▸ **REQUIRED ACTION**
How many lines below contain the word "unfold"? Reply solely with the number.

————

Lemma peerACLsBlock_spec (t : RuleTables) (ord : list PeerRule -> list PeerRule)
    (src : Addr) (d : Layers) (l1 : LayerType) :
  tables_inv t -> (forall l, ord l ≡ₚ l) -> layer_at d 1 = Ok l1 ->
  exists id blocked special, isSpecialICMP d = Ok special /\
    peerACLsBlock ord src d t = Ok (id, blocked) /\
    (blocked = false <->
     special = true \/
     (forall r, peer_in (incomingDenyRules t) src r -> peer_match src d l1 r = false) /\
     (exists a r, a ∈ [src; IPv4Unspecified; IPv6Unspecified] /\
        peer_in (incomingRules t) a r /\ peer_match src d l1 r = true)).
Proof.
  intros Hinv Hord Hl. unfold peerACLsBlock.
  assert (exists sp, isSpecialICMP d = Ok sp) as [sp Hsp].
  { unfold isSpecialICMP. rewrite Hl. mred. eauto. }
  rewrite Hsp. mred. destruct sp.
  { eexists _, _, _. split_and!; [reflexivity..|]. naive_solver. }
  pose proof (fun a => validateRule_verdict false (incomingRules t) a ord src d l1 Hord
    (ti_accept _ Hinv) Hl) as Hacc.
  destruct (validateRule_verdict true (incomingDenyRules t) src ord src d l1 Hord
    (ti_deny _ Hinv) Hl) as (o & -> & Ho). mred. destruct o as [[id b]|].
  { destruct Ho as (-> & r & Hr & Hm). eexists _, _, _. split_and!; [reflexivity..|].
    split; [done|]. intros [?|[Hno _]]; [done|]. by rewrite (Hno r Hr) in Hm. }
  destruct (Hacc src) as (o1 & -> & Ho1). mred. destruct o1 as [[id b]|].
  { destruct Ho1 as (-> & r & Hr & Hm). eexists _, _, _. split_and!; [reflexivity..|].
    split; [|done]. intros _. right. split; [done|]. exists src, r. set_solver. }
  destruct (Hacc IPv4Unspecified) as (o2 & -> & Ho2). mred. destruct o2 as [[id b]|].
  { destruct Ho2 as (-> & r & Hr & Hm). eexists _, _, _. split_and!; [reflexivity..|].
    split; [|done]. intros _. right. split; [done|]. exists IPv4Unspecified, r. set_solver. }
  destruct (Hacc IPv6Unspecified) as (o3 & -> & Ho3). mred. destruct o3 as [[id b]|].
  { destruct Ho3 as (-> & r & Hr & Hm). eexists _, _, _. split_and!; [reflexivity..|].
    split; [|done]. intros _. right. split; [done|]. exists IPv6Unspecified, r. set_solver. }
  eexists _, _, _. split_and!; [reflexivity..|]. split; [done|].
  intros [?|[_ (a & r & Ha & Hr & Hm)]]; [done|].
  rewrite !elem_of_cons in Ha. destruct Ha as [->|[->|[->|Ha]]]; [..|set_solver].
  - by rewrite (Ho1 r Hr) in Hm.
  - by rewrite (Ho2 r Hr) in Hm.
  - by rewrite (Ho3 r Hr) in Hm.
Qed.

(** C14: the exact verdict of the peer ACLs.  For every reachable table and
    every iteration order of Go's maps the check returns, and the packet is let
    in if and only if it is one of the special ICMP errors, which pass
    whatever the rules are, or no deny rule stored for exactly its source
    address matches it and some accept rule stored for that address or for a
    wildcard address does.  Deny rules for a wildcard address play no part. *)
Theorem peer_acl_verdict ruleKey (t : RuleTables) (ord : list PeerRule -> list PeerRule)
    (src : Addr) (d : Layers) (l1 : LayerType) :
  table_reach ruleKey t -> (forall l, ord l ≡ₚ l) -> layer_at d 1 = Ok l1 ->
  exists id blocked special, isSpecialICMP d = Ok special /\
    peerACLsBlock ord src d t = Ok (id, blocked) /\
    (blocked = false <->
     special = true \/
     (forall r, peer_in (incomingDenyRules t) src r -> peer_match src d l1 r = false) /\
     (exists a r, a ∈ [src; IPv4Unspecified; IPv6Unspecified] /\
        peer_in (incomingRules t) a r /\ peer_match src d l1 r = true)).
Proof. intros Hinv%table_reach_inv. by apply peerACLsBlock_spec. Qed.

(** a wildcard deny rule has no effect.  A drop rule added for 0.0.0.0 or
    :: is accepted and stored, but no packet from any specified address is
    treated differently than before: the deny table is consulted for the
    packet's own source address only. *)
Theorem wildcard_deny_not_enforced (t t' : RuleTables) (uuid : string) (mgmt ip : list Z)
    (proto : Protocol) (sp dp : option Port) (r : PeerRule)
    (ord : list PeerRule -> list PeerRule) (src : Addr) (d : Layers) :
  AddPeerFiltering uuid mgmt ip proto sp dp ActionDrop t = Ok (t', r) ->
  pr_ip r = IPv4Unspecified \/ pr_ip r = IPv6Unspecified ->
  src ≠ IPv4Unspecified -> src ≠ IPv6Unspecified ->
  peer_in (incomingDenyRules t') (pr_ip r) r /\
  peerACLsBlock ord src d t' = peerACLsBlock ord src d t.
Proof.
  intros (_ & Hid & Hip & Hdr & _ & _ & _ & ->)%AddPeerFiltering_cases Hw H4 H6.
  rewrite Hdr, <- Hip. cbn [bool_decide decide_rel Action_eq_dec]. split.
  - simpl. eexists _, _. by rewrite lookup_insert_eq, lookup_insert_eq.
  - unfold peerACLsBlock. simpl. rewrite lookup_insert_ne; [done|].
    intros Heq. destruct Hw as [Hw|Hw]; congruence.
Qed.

————

▸ **OUTPUT OF THE TASK**
3